## Work to complete
What are the lines of the listing below, word for word, from the first down to the one that contains "The durations, integers, identifiers"?

[Opening Records for processing section]

(* ===== verification/Settings.v ===== *)
(** * Settings from the environment
      ([cmd/joshbot/config.go], [crawl_config.go], [http_config.go],
      [request_delay.go], [internal/database/config.go])

    The durations, integers, identifiers and files the services start from.
    [time.ParseDuration] is a parameter; random bytes are a call to the
    environment. The names of the settings in the error texts are left out. *)

From S2P Require Import Prelude GoText GoErrors GoUrl GoJson GoTime GoEncoding RobotsHTTP Crawler Queue Exclusions CrawlRunner RegistryService WebBotAuth.
From S2P Require Worker.

Definition defaultLeaseDuration : Z := 5 * Minute.
Definition defaultMinOriginInterval : Z := Minute.
Definition defaultFirstReprobeInterval : Z := 12 * Hour.
Definition defaultPollInterval : Z := 30 * Second.
Definition defaultJobTimeout : Z := 2 * Minute.
Definition defaultCompletionGrace : Z := 30 * Second.
Definition defaultRecheckInterval : Z := 24 * Hour.
Definition generatedWorkerIDBytes : nat := 16.
Definition generatedServiceInstanceIDBytes : nat := 8.
Definition maxRuntimeWorkerIDLength : Z := 128.
Definition maxServiceInstanceIDLength : Z := 128.

(** [fmt.Errorf("%w: ...", errInvalidRuntimeConfiguration)] *)
Definition invalid_runtime : error := wrap (errors_New errInvalidRuntimeConfiguration).

(** ** One setting *)

Section Values.
Context `{Durations}.
Variable getenv : bytes -> bytes.

Definition positiveDurationSetting (name : bytes) (defaultValue : Z) : res error Z :=
  let value := getenv name in
  if bytes_eqb value [] then Ok defaultValue
  else
    match time_ParseDuration value with
    | None => Err invalid_runtime
    | Some duration => if duration <=? 0 then Err invalid_runtime else Ok duration
    end.

Definition requiredNonNegativeDurationSetting (name : bytes) : res error Z :=
  let value := getenv name in
  match time_ParseDuration value with
  | None => Err invalid_runtime
  | Some duration => if bytes_eqb value [] || (duration <? 0) then Err invalid_runtime else Ok duration
  end.

(** [strconv.Atoi] on a 64-bit platform *)
Definition Atoi (s : bytes) : option Z := ParseInt64 s.

Definition requiredIntegerSetting (name : bytes) (minimum : Z) : res error Z :=
  let value := getenv name in
  match Atoi value with
  | None => Err invalid_runtime
  | Some parsed => if bytes_eqb value [] || (parsed <? minimum) then Err invalid_runtime else Ok parsed
  end.

Definition optionalPositiveIntegerSetting (name : bytes) (defaultValue : Z) : res error Z :=
  let value := getenv name in
  if bytes_eqb value [] then Ok defaultValue
  else
    match Atoi value with
    | None => Err invalid_runtime
    | Some parsed => if parsed <=? 0 then Err invalid_runtime else Ok parsed
    end.

Definition settingOrDefault (name fallback : bytes) : bytes :=
  let value := getenv name in if negb (bytes_eqb value []) then value else fallback.

(** [strconv.ParseBool] *)
Definition ParseBool (s : bytes) : option bool :=
  if existsb (bytes_eqb s) [bs "1"; bs "t"; bs "T"; bs "TRUE"; bs "true"; bs "True"] then Some true
  else if existsb (bytes_eqb s) [bs "0"; bs "f"; bs "F"; bs "FALSE"; bs "false"; bs "False"] then Some false
  else None.

Definition automaticCrawlEnabledSetting : res error bool :=
  let value := getenv (bs "JOSHBOT_AUTOMATIC_CRAWL_ENABLED") in
  if bytes_eqb value [] then Ok true
  else match ParseBool value with None => Err invalid_runtime | Some parsed => Ok parsed end.

(** ** The queue and the worker *)

Definition loadQueueConfig : res error QueueConfig :=
  let? leaseDuration := positiveDurationSetting (bs "JOSHBOT_LEASE_DURATION") defaultLeaseDuration in
  let? minOriginInterval := positiveDurationSetting (bs "JOSHBOT_MIN_ORIGIN_INTERVAL") defaultMinOriginInterval in
  let? firstReprobeInterval := positiveDurationSetting (bs "JOSHBOT_FIRST_REPROBE_INTERVAL") defaultFirstReprobeInterval in
  Ok (mkQueueConfig leaseDuration minOriginInterval firstReprobeInterval).

Definition validRuntimeWorkerID (workerID : bytes) : bool :=
  negb (bytes_eqb workerID []) && utf8_Valid workerID && (utf8_RuneCount workerID <=? maxRuntimeWorkerIDLength).

(** [random] is [io.ReadFull] on the reader. *)
Definition runtimeWorkerID {W} (configured : bytes) (random : option (call W nat (res error bytes))) (w : W) : W * res error bytes :=
  if negb (bytes_eqb configured []) then
    (w, if negb (validRuntimeWorkerID configured) then Err invalid_runtime else Ok configured)
  else
    match random with
    | None => (w, Err (errors_New errWorkerIDGeneration))
    | Some random =>
        match random w generatedWorkerIDBytes with
        | (w', Err _) => (w', Err (errors_New errWorkerIDGeneration))
        | (w', Ok randomBytes) => (w', Ok (bs "worker-" ++ hex_EncodeToString randomBytes))
        end
    end.

Record workerSettings : Type := mkWorkerSettings { settings_queue : QueueConfig; settings_worker : Worker.Config }.

(** The durations of the worker, before its identifier *)
Definition worker_durations : res error (QueueConfig * (Z * Z * Z * Z)) :=
  let? queueConfig := loadQueueConfig in
  let? pollInterval := positiveDurationSetting (bs "JOSHBOT_POLL_INTERVAL") defaultPollInterval in
  let? jobTimeout := positiveDurationSetting (bs "JOSHBOT_JOB_TIMEOUT") defaultJobTimeout in
  let? completionGrace := positiveDurationSetting (bs "JOSHBOT_COMPLETION_GRACE") defaultCompletionGrace in
  let? recheckInterval := positiveDurationSetting (bs "JOSHBOT_RECHECK_INTERVAL") defaultRecheckInterval in
  if (LeaseDuration queueConfig <=? completionGrace)
     || (wrap_int64 (LeaseDuration queueConfig - completionGrace) <=? jobTimeout)
  then Err invalid_runtime
  else Ok (queueConfig, (pollInterval, jobTimeout, completionGrace, recheckInterval)).

Definition loadWorkerSettings {W} (random : option (call W nat (res error bytes))) (w : W) : W * res error workerSettings :=
  match worker_durations with
  | Err e => (w, Err e)
  | Ok (queueConfig, (pollInterval, jobTimeout, completionGrace, recheckInterval)) =>
      let '(w', id) := runtimeWorkerID (getenv (bs "JOSHBOT_WORKER_ID")) random w in
      (w', let? workerID := id in
           Ok (mkWorkerSettings queueConfig (Worker.mkConfig workerID pollInterval jobTimeout completionGrace recheckInterval)))
  end.

(** ** The service instance *)

Definition validServiceInstanceID (instanceID : bytes) : bool :=
  negb (bytes_eqb instanceID []) && utf8_Valid instanceID && (Z.of_nat (length instanceID) <=? maxServiceInstanceIDLength).

Definition generateServiceInstanceID {W} (random : option (call W nat (res error bytes))) (w : W) : W * res error bytes :=
  match random with
  | None => (w, Err (errors_New errServiceInstanceIDGeneration))
  | Some random =>
      match random w generatedServiceInstanceIDBytes with
      | (w', Err _) => (w', Err (errors_New errServiceInstanceIDGeneration))
      | (w', Ok randomBytes) => (w', Ok (bs "service-" ++ hex_EncodeToString randomBytes))
      end
  end.

Definition loadServiceInstanceID {W} (random : option (call W nat (res error bytes))) (w : W) : W * res error bytes :=
  let candidate := TrimSpace (getenv (bs "JOSHBOT_SERVICE_INSTANCE_ID")) in
  if bytes_eqb candidate [] then generateServiceInstanceID random w
  else if negb (validServiceInstanceID candidate) then (w, Err invalid_runtime)
  else (w, Ok candidate).

(** ** HTTP and crawling *)

(** The four durations are read in the order of the source's table. *)
Definition loadHTTPConfig : res error HTTPConfig :=
  let config := DefaultHTTPConfig in
  let? maxCrawlDelay := positiveDurationSetting (bs "JOSHBOT_ROBOTS_MAX_CRAWL_DELAY") (MaxCrawlDelay config) in
  let? dialTimeout := positiveDurationSetting (bs "JOSHBOT_HTTP_DIAL_TIMEOUT") (DialTimeout config) in
  let? tlsHandshakeTimeout := positiveDurationSetting (bs "JOSHBOT_HTTP_TLS_HANDSHAKE_TIMEOUT") (TLSHandshakeTimeout config) in
  let? responseHeaderTimeout := positiveDurationSetting (bs "JOSHBOT_HTTP_RESPONSE_HEADER_TIMEOUT") (ResponseHeaderTimeout config) in
  Ok (mkHTTPConfig maxCrawlDelay dialTimeout tlsHandshakeTimeout responseHeaderTimeout).

Definition defaultCrawlRequestDelay : Z := Second.
Definition loadWorkerRequestDelay : res error Z :=
  if bytes_eqb (getenv (bs "JOSHBOT_CRAWL_REQUEST_DELAY")) [] then Ok defaultCrawlRequestDelay
  else requiredNonNegativeDurationSetting (bs "JOSHBOT_CRAWL_REQUEST_DELAY").

Definition defaultDiscoveryInterval : Z := 168 * Hour.
Definition defaultDiscoveryPollInterval : Z := 30 * Second.
Definition defaultDiscoveryPageTimeout : Z := 30 * Second.
Definition default_max_pending_probes : Z := 1000.
Definition default_max_promotions_per_run : Z := 100.
Definition defaultCrawlTelemetryRetention : Z := 30 * 24 * Hour.

(** The signer and the lease owner are set after loading. *)
Record crawlRuntimeSettings : Type := mkCrawlRuntimeSettings {
  settings_runner : CrawlRunnerConfig;
  settings_crawl : CrawlConfig;
  settings_automatic : AutomaticCrawlConfig;
  settings_telemetryRetention : Z;
  settings_http : HTTPConfig;
}.

Definition loadAutomaticConfig : res error AutomaticCrawlConfig :=
  let? enabled := automaticCrawlEnabledSetting in
  let excluded := settingOrDefault (bs "JOSHBOT_AUTOMATIC_CRAWL_EXCLUDED_HOSTS") [] in
  let? promotions := optionalPositiveIntegerSetting (bs "JOSHBOT_AUTOMATIC_CRAWL_MAX_PROMOTIONS_PER_RUN") default_max_promotions_per_run in
  if enabled : bool then
    let? pending := optionalPositiveIntegerSetting (bs "JOSHBOT_AUTOMATIC_CRAWL_MAX_PENDING_PROBES") default_max_pending_probes in
    Ok (mkAutomatic true pending promotions excluded)
  else Ok (mkAutomatic false 0 promotions excluded).

Definition loadCrawlRuntimeSettings : res error crawlRuntimeSettings :=
  let? httpConfig := loadHTTPConfig in
  let? discoveryInterval := positiveDurationSetting (bs "JOSHBOT_DISCOVERY_INTERVAL") defaultDiscoveryInterval in
  let? pollInterval := positiveDurationSetting (bs "JOSHBOT_DISCOVERY_POLL_INTERVAL") defaultDiscoveryPollInterval in
  let? pageTimeout := positiveDurationSetting (bs "JOSHBOT_DISCOVERY_PAGE_TIMEOUT") defaultDiscoveryPageTimeout in
  let? maxDepth := requiredIntegerSetting (bs "JOSHBOT_CRAWL_MAX_DEPTH") 0 in
  let? maxPages := requiredIntegerSetting (bs "JOSHBOT_CRAWL_MAX_PAGES") 1 in
  if MaxCrawlPages <? maxPages then Err invalid_runtime
  else
    let? maxPageBytes := requiredIntegerSetting (bs "JOSHBOT_CRAWL_MAX_PAGE_BYTES") 1 in
    let? requestDelay := requiredNonNegativeDurationSetting (bs "JOSHBOT_CRAWL_REQUEST_DELAY") in
    let? redirectLimit := requiredIntegerSetting (bs "JOSHBOT_CRAWL_REDIRECT_LIMIT") 1 in
    let? automaticConfig := loadAutomaticConfig in
    let? telemetryRetention := positiveDurationSetting (bs "JOSHBOT_CRAWL_TELEMETRY_RETENTION") defaultCrawlTelemetryRetention in
    Ok (mkCrawlRuntimeSettings (mkRunnerConfig discoveryInterval pollInterval 0)
          (mkCrawlConfig maxDepth maxPages maxPageBytes requestDelay redirectLimit pageTimeout (automatic_MaxPromotionsPerRun automaticConfig))
          automaticConfig telemetryRetention httpConfig).
End Values.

[Closing Records for processing section]

## Solution
(* ===== verification/Settings.v ===== *)
(** * Settings from the environment
      ([cmd/joshbot/config.go], [crawl_config.go], [http_config.go],
      [request_delay.go], [internal/database/config.go])

    The durations, integers, identifiers and files the services start from.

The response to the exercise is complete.